### What you are asked to do
Nothing but the lines from the one containing "(** The arguments" through the one containing "such label the", both included, should be given again, each exactly as written below.
== Records to use ==
Fixpoint set_upBounds (gs : list Generator) (date : Date) (block : Z)
    (gen_power_vars : gmap string LpVariable) : M (gmap string LpVariable) :=
  match gs with
  | [] => mret gen_power_vars
  | g :: gs' =>
      match preloaded_generators !! Code g with
      | Some generator_data =>
          power_mw ← loc_date_block generator_data date block;
          let power_kwh := power_mw * DEMAND_CONVERSION_FACTOR in
          v ← getitem gen_power_vars (name g);
          set_upBounds gs' date block
            (<[name g := {| lowBound := lowBound v; upBound := power_kwh |}]> gen_power_vars)
      | None => set_upBounds gs' date block gen_power_vars
      end
  end.

(** [pulp.lpSum(gen_power_vars[g['name']] for _, g in gs)] *)
Fixpoint lpSum (gen_power_vars : gmap string LpVariable) (gs : list Generator)
    : M LpAffineExpression :=
  match gs with
  | [] => mret []
  | g :: gs' =>
      _ ← getitem gen_power_vars (name g);
      e ← lpSum gen_power_vars gs';
      mret (name g :: e)
  end.

(** [gen_power_vars[g["name"]].varValue] after the solve; a variable the
    solver gave no value has [varValue = None], and arithmetic on it raises
    [TypeError]. *)
Fixpoint varValues (sol : gmap string Q) (gs : list Generator) : M (list Q) :=
  match gs with
  | [] => mret []
  | g :: gs' =>
      match sol !! name g with
      | Some v => vs ← varValues sol gs'; mret (v :: vs)
      | None => raise TypeError
      end
  end.

Definition optimize_available_generators
    (remaining_demand : Q) (date : Date) (block : Z) (generators : list Generator)
    (prob : LpProblem) (gen_power_vars : gmap string LpVariable)
    : M (Q * Q * list Detail) :=
  let available_generators :=
    filter (fun g => Type_of_Plant g = AVAILABLE_TYPE) generators in
  gen_power_vars ← set_upBounds available_generators date block gen_power_vars;
  obj ← lpSum gen_power_vars available_generators;
  lhs ← lpSum gen_power_vars available_generators;
  let prob := {| objective := obj;
                 constraints := constraints prob ++ [(lhs, remaining_demand)] |} in
  _ ← log (Solve prob gen_power_vars);
  match solver prob gen_power_vars with
  | None => raise PulpSolverError
  | Some (status, sol) =>
      if decide (status = LpStatusOptimal) then
        vs ← varValues sol available_generators;
        let available_gen_demand_met := sum_Q vs in
        let available_gen_cost :=
          sum_Q (zip_with (fun v g => v * variable_cost g) vs available_generators) in
        let available_gen_details :=
          zip_with (fun v g => {| detail_code := Code g; detail_kwh := v;
                                  detail_inr := v * variable_cost g |})
                   vs available_generators in
        mret (available_gen_demand_met, available_gen_cost, available_gen_details)
      else
        _ ← log (LogError NoFeasibleSolution);
        mret (0, 0, [])
  end.

Definition optimize_power_for_demand
    (demand_kwh : Q) (date : Date) (block : Z) (generators : list Generator)
    (prob : LpProblem) (gen_power_vars : gmap string LpVariable)
    : M (option BlockResult) :=
  '(must_run_power, must_run_cost, must_run_details) ←
    calculate_must_run_power generators date block;
  let remaining_demand := demand_kwh - must_run_power in
  if Qltb remaining_demand 0 then
    _ ← log (LogError (InvalidRemainingDemand remaining_demand));
    mret (@None BlockResult)
  else
    grid ← try_except
             (grid_cost ← load_grid_cost date block df_grid_cost;
              mret (Some grid_cost))
             (fun e => _ ← log (LogError (ErrorLoadingGridCost e));
                       mret (@None Q));
    match grid with
    | None => mret None
    | Some grid_cost =>
        let total_cost := must_run_cost in
        let exchange_quantity := 0 in
        let available_gen_demand_met := 0 in
        if Qltb 0 remaining_demand then
          '(available_gen_demand_met, available_gen_cost, available_gen_details) ←
            optimize_available_generators remaining_demand date block generators
              prob gen_power_vars;
          let total_cost := total_cost + available_gen_cost in
          let '(exchange_quantity, total_cost) :=
            if Qltb available_gen_demand_met remaining_demand then
              let exchange_quantity := remaining_demand - available_gen_demand_met in
              (exchange_quantity, total_cost + exchange_quantity * grid_cost)
            else (exchange_quantity, total_cost) in
          mret (Some {|
            r_Date := date; r_Block := block; r_Demand := demand_kwh;
            r_Total_Demand_Met := demand_kwh;
            r_Must_Run_Generators_Used := must_run_power;
            r_Available_Generators_Used := available_gen_demand_met;
            r_Grid_Consumption := exchange_quantity;
            r_Total_Cost := total_cost; r_Grid_Rate := grid_cost;
            r_OA_Used := None; r_Bank_Adjustment := None;
            r_Must_Run_Generator_Details := must_run_details;
            r_Available_Generator_Details := available_gen_details |})
        else
          (* [available_gen_details] was never assigned on this path: the
             [return] statement's read of it raises. *)
          raise UnboundLocalError
    end.

(** The [except Exception] clause of [process_block]. *)
Definition handler (block : Z) (date : Date) (e : Exn) : M (option BlockResult) :=
  _ ← log (LogError (ErrorProcessingBlock block date e)); mret None.

Definition process_block (demand : Q) (date : Date) (block : Z)
    (df_generators : list Generator) : M (option BlockResult) :=
  try_except
    (let '(demand_after_oa, oa_value_mw) :=
       adjust_demand_with_open_access date block demand df_oa in
     let '(demand_after_bank, bank_value_mw) :=
       adjust_demand_with_bank date block demand_after_oa df_bank in
     let '(prob, gen_power_vars) := setup_optimization_problem df_generators in
     result ← optimize_power_for_demand demand_after_bank date block df_generators
                prob gen_power_vars;
     match result with
     | None => raise TypeError  (* item assignment on [None] *)
     | Some result =>
         mret (Some (set_Bank_Adjustment bank_value_mw (set_OA_Used oa_value_mw result)))
     end)
    (handler block date).

End Dispatch.

(** ** The report of [run_normal] *)

(** [range(start, stop)] *)
Definition range (start stop : Z) : list Z :=
  (fun i => (start + Z.of_nat i)%Z) <$> seq 0 (Z.to_nat (stop - start)).

(** A row of the frame written to the output file, in its column order. *)
Record ReportRow := {
  c_Date : Date;
  c_Block : Z;
  c_Demand : Q;
  c_OA_Used : Q;
  c_Bank_Adjustment : Q;
  c_Net_Demand : Q;
  c_Must_Run_Generators_Used : Q;
  c_Must_Run_Generator_Details : list Detail;
  c_Available_Generators_Used : Q;
  c_Available_Generator_Details : list Detail;
  c_Grid_Consumption : Q;
  c_Grid_Rate : Q;
  c_Total_Cost : Q
}.

(** The derived column and the column selection, row by row; arithmetic on a
    [None] cell raises [TypeError]. *)
Definition report_row (r : BlockResult) : Exn + ReportRow :=
  match r_OA_Used r, r_Bank_Adjustment r with
  | Some oa, Some bank =>
      inr {| c_Date := r_Date r; c_Block := r_Block r; c_Demand := r_Demand r;
             c_OA_Used := oa; c_Bank_Adjustment := bank;
             c_Net_Demand := r_Demand r - oa * DEMAND_CONVERSION_FACTOR
                             + bank * DEMAND_CONVERSION_FACTOR;
             c_Must_Run_Generators_Used := r_Must_Run_Generators_Used r;
             c_Must_Run_Generator_Details := r_Must_Run_Generator_Details r;
             c_Available_Generators_Used := r_Available_Generators_Used r;
             c_Available_Generator_Details := r_Available_Generator_Details r;
             c_Grid_Consumption := r_Grid_Consumption r;
             c_Grid_Rate := r_Grid_Rate r;
             c_Total_Cost := r_Total_Cost r |}
  | _, _ => inl TypeError
  end.

Fixpoint report_rows (results : list BlockResult) : Exn + list ReportRow :=
  match results with
  | [] => inr []
  | r :: rs =>
      match report_row r, report_rows rs with
      | inr x, inr xs => inr (x :: xs)
      | inl e, _ => inl e
      | _, inl e => inl e
      end
  end.

Section Scheduler.

Variable preloaded_generators : gmap string DataFrame.
Variables df_grid_cost df_oa df_bank : DataFrame.
Variable solver : Solver.
Variable df_demand : DataFrame.
Variable df_generators : list Generator.

(** The arguments of the [executor.submit] calls, in submission order.
    [row[block]] is the lookup of the integer [block] among the labels of
    the row, which are the columns of the table; for a block that is no
    such label the lookup raises [KeyError].  A pandas that reads an
    integer key that is no label by position is outside the model. *)
Fixpoint submissions_of_row (date : Date) (row : Row) (blocks : list Z)
    : Exn + list (Q * Date * Z) :=
  match blocks with
  | [] => inr []
  | block :: blocks' =>
      if has_column (LInt block) df_demand then
        match submissions_of_row date row blocks' with
        | inr js => inr ((cell row (LInt block), date, block) :: js)
        | inl e => inl e
        end
      else inl KeyError
  end.

Fixpoint submissions (df_filtered : list Row) (start_block end_block : Z)
    : Exn + list (Q * Date * Z) :=
  match df_filtered with
  | [] => inr []
  | row :: rest =>
      match submissions_of_row (row_date row) row (range start_block (end_block + 1)) with
      | inl e => inl e
      | inr js =>
          match submissions rest start_block end_block with
          | inl e => inl e
          | inr js' => inr (js ++ js')
          end
      end
  end.

(** [future.result()] of one submitted call. *)
Definition future_result (job : Q * Date * Z) : Exn + option BlockResult :=
  let '(demand_mw, date, block) := job in
  outcome (process_block preloaded_generators df_grid_cost df_oa df_bank solver
             demand_mw date block df_generators).

(** The result that the future of submission index [i] contributes to
    [results], if any. *)
Definition completed_result (futures : list (Q * Date * Z)) (i : nat)
    : option BlockResult :=
  job ← futures !! i;
  match future_result job with
  | inr (Some r) => Some r
  | _ => None
  end.

(** The loop over [as_completed(futures)]: [completed] lists the futures by
    their submission index in the order in which they complete. *)
Fixpoint collect (futures : list (Q * Date * Z)) (completed : list nat)
    : Exn + list BlockResult :=
  match completed with
  | [] => inr []
  | i :: rest =>
      match futures !! i with
      | None => collect futures rest
      | Some job =>
          match future_result job with
          | inl e => inl e
          | inr result =>
              match collect futures rest with
              | inl e => inl e
              | inr results =>
                  inr (match result with Some r => r :: results | None => results end)
              end
          end
      end
  end.

Definition run_normal (start_date end_date : Date) (start_block end_block : Z)
    (completed : list nat) : Exn + list ReportRow :=
  let df_filtered :=
    filter (fun r => (start_date <= row_date r)%Z /\ (row_date r <= end_date)%Z)
           (rows df_demand) in
  match submissions df_filtered start_block end_block with
  | inl e => inl e
  | inr futures =>
      match collect futures completed with
      | inl e => inl e
      | inr [] => inl KeyError   (* an empty frame has no 'Demand' column *)
      | inr results => report_rows results
      end
  end.

End Scheduler.

(** ** A reference solver

    The linear programs of [optimize_available_generators] have one
    constraint, whose left-hand side is the objective: maximise a sum of
    variables that must not exceed [rhs].  When every variable has bounds
    [lowBound <= 0 <= upBound], scaling all upper bounds by one factor
    [t <= 1] until the sum fits is an optimal solution: the sum it reaches
    is the smaller of [rhs] and the sum of the upper bounds.  The reference
    solver answers programs of this shape and reports no optimum for any
    other.  It is one solver that keeps the contract [sound], and the
    sample runs hand it programs of this shape only; on a program with a
    variable whose bounds exclude 0 it stands for no solver in
    particular. *)

Definition bounds_admit_zero (vars : gmap string LpVariable) (x : string) : bool :=
  match vars !! x with
  | Some v => Qle_bool (lowBound v) 0 && Qle_bool 0 (upBound v)
  | None => false
  end.

Definition bounds_empty (vars : gmap string LpVariable) (x : string) : bool :=
  match vars !! x with
  | Some v => Qltb (upBound v) (lowBound v)
  | None => false
  end.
===
### Answer space
(** The arguments of the [executor.submit] calls, in submission order.
    [row[block]] is the lookup of the integer [block] among the labels of
    the row, which are the columns of the table; for a block that is no
    such label the lookup raises [KeyError].  A pandas that reads an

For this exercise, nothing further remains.